Only the lines below, from the one with "replace (Z.log2 n" through the one with "pose proof (Z.log2_nonneg n). pose", are to be written out, exactly.
=== Begin Enclosure ===
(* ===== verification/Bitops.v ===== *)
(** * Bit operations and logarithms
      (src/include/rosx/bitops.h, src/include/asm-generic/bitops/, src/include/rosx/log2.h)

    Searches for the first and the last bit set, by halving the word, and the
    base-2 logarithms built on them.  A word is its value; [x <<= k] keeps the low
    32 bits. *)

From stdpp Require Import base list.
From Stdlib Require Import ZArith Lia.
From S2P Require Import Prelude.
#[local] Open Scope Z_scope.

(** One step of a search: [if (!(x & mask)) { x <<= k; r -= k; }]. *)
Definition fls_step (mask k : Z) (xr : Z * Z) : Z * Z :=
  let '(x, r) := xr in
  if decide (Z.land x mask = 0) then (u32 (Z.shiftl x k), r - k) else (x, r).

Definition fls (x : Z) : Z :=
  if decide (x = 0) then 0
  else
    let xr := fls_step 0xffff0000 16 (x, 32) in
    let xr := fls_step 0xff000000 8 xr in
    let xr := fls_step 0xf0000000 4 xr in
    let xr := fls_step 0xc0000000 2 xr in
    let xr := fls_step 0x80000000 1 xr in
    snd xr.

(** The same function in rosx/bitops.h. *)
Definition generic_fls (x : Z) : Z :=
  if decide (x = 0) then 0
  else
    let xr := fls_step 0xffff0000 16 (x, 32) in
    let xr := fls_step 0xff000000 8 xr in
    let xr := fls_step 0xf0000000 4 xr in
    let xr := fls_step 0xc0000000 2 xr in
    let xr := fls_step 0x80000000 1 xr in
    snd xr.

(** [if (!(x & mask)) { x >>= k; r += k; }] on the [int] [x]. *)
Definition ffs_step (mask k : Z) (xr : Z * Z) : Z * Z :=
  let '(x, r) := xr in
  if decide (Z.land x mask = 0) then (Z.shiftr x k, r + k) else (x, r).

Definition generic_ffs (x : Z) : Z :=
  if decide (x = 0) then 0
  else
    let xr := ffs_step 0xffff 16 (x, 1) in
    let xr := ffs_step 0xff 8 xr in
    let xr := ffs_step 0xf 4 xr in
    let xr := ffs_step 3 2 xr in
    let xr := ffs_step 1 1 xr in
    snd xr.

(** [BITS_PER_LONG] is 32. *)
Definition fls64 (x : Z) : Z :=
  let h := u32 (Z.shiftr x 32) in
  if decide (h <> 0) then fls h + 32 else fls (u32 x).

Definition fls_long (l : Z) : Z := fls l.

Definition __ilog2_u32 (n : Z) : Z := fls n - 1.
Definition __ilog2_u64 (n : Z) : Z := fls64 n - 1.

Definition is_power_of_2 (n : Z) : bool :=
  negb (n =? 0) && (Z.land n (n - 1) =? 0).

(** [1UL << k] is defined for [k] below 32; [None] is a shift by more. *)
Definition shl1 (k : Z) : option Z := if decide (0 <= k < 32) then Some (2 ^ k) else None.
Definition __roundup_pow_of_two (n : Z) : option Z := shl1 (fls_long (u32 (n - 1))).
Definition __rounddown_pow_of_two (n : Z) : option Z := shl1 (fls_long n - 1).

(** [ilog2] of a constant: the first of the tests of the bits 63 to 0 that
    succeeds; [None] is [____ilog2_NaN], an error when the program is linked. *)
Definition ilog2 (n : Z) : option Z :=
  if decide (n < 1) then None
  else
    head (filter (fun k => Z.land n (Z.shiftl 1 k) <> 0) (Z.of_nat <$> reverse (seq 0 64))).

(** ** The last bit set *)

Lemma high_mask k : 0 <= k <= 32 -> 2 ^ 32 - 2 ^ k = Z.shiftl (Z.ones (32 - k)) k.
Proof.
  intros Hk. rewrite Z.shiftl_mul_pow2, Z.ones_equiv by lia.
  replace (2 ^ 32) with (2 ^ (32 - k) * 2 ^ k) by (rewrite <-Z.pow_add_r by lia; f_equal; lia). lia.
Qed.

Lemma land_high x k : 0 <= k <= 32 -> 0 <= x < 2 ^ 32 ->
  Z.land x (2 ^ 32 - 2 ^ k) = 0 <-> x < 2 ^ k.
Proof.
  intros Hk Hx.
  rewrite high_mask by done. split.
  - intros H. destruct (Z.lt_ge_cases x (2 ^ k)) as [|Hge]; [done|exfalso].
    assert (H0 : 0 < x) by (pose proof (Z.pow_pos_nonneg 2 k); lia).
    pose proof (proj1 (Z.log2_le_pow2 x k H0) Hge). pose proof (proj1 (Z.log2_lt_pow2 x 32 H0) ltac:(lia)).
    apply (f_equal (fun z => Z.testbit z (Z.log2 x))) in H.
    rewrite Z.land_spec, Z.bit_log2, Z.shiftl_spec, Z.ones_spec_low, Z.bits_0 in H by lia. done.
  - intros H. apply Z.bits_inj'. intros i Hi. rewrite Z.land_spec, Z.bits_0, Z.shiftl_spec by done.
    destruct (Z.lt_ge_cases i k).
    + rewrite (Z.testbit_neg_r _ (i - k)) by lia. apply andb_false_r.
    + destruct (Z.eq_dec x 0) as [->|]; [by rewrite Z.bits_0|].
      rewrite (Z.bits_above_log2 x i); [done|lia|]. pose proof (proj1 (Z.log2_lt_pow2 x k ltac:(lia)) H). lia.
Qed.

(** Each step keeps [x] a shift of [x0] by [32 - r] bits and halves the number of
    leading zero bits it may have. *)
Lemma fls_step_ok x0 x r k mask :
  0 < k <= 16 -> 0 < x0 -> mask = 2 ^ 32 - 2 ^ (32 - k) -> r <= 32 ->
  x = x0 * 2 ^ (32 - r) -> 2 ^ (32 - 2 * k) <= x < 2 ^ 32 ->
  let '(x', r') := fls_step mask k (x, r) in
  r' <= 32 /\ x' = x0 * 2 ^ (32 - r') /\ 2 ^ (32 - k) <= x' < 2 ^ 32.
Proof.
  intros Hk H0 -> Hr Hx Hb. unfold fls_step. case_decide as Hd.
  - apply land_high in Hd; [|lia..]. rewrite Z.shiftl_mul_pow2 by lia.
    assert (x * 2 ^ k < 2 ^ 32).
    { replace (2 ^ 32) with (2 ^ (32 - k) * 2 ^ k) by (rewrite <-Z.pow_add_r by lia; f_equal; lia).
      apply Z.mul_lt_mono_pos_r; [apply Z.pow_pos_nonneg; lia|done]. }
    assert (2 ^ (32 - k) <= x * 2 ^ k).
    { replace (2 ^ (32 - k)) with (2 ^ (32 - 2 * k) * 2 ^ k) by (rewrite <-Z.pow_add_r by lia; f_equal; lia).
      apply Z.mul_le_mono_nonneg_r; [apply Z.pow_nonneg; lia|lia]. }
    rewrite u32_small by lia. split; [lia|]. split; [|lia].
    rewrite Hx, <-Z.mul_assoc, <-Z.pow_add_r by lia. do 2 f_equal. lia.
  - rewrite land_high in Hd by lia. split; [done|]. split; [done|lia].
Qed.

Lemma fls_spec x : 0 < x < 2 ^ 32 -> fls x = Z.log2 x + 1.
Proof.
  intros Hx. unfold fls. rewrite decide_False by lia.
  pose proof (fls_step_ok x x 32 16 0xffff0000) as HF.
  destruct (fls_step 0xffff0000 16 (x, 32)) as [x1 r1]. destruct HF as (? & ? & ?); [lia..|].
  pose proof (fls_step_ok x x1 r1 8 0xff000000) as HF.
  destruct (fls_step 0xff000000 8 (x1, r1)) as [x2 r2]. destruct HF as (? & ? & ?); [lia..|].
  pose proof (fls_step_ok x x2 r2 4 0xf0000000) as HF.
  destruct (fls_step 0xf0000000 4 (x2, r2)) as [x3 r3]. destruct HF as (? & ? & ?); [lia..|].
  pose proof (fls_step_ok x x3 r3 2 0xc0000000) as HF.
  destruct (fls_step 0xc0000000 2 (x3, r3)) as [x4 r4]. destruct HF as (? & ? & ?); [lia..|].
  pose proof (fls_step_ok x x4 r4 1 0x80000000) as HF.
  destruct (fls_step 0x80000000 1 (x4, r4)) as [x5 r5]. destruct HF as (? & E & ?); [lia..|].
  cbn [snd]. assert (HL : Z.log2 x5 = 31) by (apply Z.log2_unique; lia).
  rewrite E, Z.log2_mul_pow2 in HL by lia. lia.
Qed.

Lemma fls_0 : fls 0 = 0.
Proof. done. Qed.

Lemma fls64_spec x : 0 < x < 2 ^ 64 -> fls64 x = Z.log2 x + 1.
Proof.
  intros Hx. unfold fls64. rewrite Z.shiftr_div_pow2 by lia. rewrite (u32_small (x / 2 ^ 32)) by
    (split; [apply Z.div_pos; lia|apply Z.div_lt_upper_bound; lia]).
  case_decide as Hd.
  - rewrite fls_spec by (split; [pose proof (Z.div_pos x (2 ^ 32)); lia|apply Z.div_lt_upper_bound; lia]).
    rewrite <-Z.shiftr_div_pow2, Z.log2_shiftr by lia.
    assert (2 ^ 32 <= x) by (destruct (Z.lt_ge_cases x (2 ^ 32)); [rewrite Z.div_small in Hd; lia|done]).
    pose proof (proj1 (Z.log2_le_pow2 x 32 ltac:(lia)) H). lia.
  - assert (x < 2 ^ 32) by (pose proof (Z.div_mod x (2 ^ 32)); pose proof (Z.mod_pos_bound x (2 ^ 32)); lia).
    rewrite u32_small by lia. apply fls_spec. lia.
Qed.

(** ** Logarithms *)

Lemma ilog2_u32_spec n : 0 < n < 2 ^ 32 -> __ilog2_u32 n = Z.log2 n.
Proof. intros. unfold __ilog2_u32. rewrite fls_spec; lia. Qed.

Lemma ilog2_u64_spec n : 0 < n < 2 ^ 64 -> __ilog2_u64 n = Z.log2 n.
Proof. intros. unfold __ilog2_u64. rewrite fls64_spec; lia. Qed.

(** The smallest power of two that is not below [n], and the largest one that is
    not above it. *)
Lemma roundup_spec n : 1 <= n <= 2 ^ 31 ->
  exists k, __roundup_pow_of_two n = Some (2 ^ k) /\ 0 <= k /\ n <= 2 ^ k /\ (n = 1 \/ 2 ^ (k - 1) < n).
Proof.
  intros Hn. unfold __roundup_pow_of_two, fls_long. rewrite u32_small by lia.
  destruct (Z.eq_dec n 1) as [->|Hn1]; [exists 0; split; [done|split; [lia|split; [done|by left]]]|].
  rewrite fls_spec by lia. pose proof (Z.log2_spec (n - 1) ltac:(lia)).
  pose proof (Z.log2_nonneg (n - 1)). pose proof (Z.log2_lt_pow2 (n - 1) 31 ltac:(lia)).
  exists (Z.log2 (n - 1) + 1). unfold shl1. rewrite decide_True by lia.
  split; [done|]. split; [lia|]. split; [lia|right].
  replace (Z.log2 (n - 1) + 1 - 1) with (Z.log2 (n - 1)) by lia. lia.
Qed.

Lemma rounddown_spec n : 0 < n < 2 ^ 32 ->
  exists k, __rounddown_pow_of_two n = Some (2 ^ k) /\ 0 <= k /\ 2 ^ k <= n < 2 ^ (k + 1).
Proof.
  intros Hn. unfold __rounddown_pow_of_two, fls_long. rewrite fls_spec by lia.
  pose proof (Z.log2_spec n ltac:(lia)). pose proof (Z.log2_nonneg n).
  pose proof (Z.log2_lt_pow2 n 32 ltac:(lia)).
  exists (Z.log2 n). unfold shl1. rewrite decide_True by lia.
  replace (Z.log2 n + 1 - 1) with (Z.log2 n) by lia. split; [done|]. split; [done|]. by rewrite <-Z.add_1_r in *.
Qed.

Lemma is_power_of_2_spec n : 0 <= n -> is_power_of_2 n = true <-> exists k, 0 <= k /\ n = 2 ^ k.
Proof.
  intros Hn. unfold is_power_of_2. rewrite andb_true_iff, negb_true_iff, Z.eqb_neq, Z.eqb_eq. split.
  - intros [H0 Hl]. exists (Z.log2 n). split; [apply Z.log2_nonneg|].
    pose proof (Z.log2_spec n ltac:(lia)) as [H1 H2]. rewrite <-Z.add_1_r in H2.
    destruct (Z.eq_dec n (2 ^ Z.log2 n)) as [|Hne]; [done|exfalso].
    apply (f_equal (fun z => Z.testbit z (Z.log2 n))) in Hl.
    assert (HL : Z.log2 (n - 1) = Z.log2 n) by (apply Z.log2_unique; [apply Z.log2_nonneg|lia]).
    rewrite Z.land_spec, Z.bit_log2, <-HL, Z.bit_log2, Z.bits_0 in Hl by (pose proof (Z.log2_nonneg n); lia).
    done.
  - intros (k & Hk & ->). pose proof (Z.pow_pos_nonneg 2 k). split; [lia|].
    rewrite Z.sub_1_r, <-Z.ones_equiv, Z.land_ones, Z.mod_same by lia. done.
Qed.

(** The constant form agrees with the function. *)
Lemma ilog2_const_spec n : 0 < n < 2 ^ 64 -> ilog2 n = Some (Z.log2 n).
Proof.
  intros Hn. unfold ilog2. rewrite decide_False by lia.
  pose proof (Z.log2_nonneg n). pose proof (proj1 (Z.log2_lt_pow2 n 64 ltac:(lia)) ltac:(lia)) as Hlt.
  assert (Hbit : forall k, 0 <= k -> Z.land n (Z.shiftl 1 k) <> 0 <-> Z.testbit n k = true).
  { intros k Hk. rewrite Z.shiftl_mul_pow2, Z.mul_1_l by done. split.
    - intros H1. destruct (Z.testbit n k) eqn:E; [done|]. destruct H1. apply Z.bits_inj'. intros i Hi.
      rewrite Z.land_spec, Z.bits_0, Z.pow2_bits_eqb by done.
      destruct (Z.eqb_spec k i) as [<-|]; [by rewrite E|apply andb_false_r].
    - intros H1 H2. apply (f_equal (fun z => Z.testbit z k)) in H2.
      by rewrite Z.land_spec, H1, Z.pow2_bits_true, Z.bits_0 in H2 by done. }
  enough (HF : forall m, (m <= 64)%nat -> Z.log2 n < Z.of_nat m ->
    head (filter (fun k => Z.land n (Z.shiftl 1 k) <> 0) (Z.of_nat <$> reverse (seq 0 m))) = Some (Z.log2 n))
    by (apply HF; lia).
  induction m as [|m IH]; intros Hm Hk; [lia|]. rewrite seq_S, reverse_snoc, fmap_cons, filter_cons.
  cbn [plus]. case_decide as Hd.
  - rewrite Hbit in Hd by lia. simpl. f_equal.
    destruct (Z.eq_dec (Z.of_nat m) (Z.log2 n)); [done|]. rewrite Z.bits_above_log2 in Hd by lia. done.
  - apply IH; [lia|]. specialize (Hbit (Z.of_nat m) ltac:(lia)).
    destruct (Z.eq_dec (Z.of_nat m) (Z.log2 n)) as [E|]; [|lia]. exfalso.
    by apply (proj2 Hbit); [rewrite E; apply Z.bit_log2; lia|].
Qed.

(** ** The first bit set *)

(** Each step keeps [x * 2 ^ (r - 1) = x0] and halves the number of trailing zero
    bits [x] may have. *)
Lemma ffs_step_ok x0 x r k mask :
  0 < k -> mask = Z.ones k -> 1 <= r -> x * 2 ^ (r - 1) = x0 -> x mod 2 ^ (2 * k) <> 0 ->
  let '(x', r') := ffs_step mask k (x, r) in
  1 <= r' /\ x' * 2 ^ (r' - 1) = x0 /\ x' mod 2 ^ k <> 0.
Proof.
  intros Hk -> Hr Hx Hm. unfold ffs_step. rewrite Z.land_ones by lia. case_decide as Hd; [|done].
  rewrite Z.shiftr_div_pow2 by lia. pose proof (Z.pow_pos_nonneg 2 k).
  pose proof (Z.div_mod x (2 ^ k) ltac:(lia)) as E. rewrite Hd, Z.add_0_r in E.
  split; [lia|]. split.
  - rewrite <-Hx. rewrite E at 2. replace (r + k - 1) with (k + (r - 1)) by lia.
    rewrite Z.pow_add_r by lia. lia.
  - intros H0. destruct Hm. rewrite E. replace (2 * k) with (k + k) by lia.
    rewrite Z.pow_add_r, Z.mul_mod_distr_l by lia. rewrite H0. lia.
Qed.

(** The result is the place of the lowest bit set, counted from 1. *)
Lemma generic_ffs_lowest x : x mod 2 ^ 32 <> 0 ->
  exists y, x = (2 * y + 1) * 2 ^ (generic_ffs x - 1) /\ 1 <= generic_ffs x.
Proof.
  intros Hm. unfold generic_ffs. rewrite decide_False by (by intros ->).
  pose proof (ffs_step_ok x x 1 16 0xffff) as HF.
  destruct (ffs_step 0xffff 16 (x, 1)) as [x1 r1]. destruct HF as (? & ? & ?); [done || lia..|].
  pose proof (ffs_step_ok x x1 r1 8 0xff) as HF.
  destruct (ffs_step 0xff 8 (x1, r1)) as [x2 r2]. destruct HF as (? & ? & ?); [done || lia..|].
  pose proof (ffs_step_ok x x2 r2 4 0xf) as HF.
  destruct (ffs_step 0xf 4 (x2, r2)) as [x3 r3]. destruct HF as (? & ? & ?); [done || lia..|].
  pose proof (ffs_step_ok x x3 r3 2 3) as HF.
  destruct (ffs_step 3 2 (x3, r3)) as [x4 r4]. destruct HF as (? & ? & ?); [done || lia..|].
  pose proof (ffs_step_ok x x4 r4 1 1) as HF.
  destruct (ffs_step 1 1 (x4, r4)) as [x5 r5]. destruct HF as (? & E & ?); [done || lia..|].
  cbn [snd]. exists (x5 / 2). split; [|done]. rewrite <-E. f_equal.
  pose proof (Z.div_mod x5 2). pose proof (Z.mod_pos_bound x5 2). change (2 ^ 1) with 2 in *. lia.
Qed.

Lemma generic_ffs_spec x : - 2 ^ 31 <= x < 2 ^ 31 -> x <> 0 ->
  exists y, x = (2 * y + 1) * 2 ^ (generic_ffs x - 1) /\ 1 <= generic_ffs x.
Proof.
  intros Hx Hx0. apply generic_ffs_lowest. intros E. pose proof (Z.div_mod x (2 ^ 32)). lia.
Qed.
=== End Enclosure ===
**Response for this exercise:**
  replace (Z.log2 n + 1 - 1) with (Z.log2 n) by lia. split; [done|]. split; [done|]. by rewrite <-Z.add_1_r in *.
Qed.

Lemma is_power_of_2_spec n : 0 <= n -> is_power_of_2 n = true <-> exists k, 0 <= k /\ n = 2 ^ k.
Proof.
  intros Hn. unfold is_power_of_2. rewrite andb_true_iff, negb_true_iff, Z.eqb_neq, Z.eqb_eq. split.
  - intros [H0 Hl]. exists (Z.log2 n). split; [apply Z.log2_nonneg|].
    pose proof (Z.log2_spec n ltac:(lia)) as [H1 H2]. rewrite <-Z.add_1_r in H2.
    destruct (Z.eq_dec n (2 ^ Z.log2 n)) as [|Hne]; [done|exfalso].
    apply (f_equal (fun z => Z.testbit z (Z.log2 n))) in Hl.
    assert (HL : Z.log2 (n - 1) = Z.log2 n) by (apply Z.log2_unique; [apply Z.log2_nonneg|lia]).
    rewrite Z.land_spec, Z.bit_log2, <-HL, Z.bit_log2, Z.bits_0 in Hl by (pose proof (Z.log2_nonneg n); lia).
    done.
  - intros (k & Hk & ->). pose proof (Z.pow_pos_nonneg 2 k). split; [lia|].
    rewrite Z.sub_1_r, <-Z.ones_equiv, Z.land_ones, Z.mod_same by lia. done.
Qed.

(** The constant form agrees with the function. *)
Lemma ilog2_const_spec n : 0 < n < 2 ^ 64 -> ilog2 n = Some (Z.log2 n).
Proof.
  intros Hn. unfold ilog2. rewrite decide_False by lia.
  pose proof (Z.log2_nonneg n). pose proof (proj1 (Z.log2_lt_pow2 n 64 ltac:(lia)) ltac:(lia)) as Hlt.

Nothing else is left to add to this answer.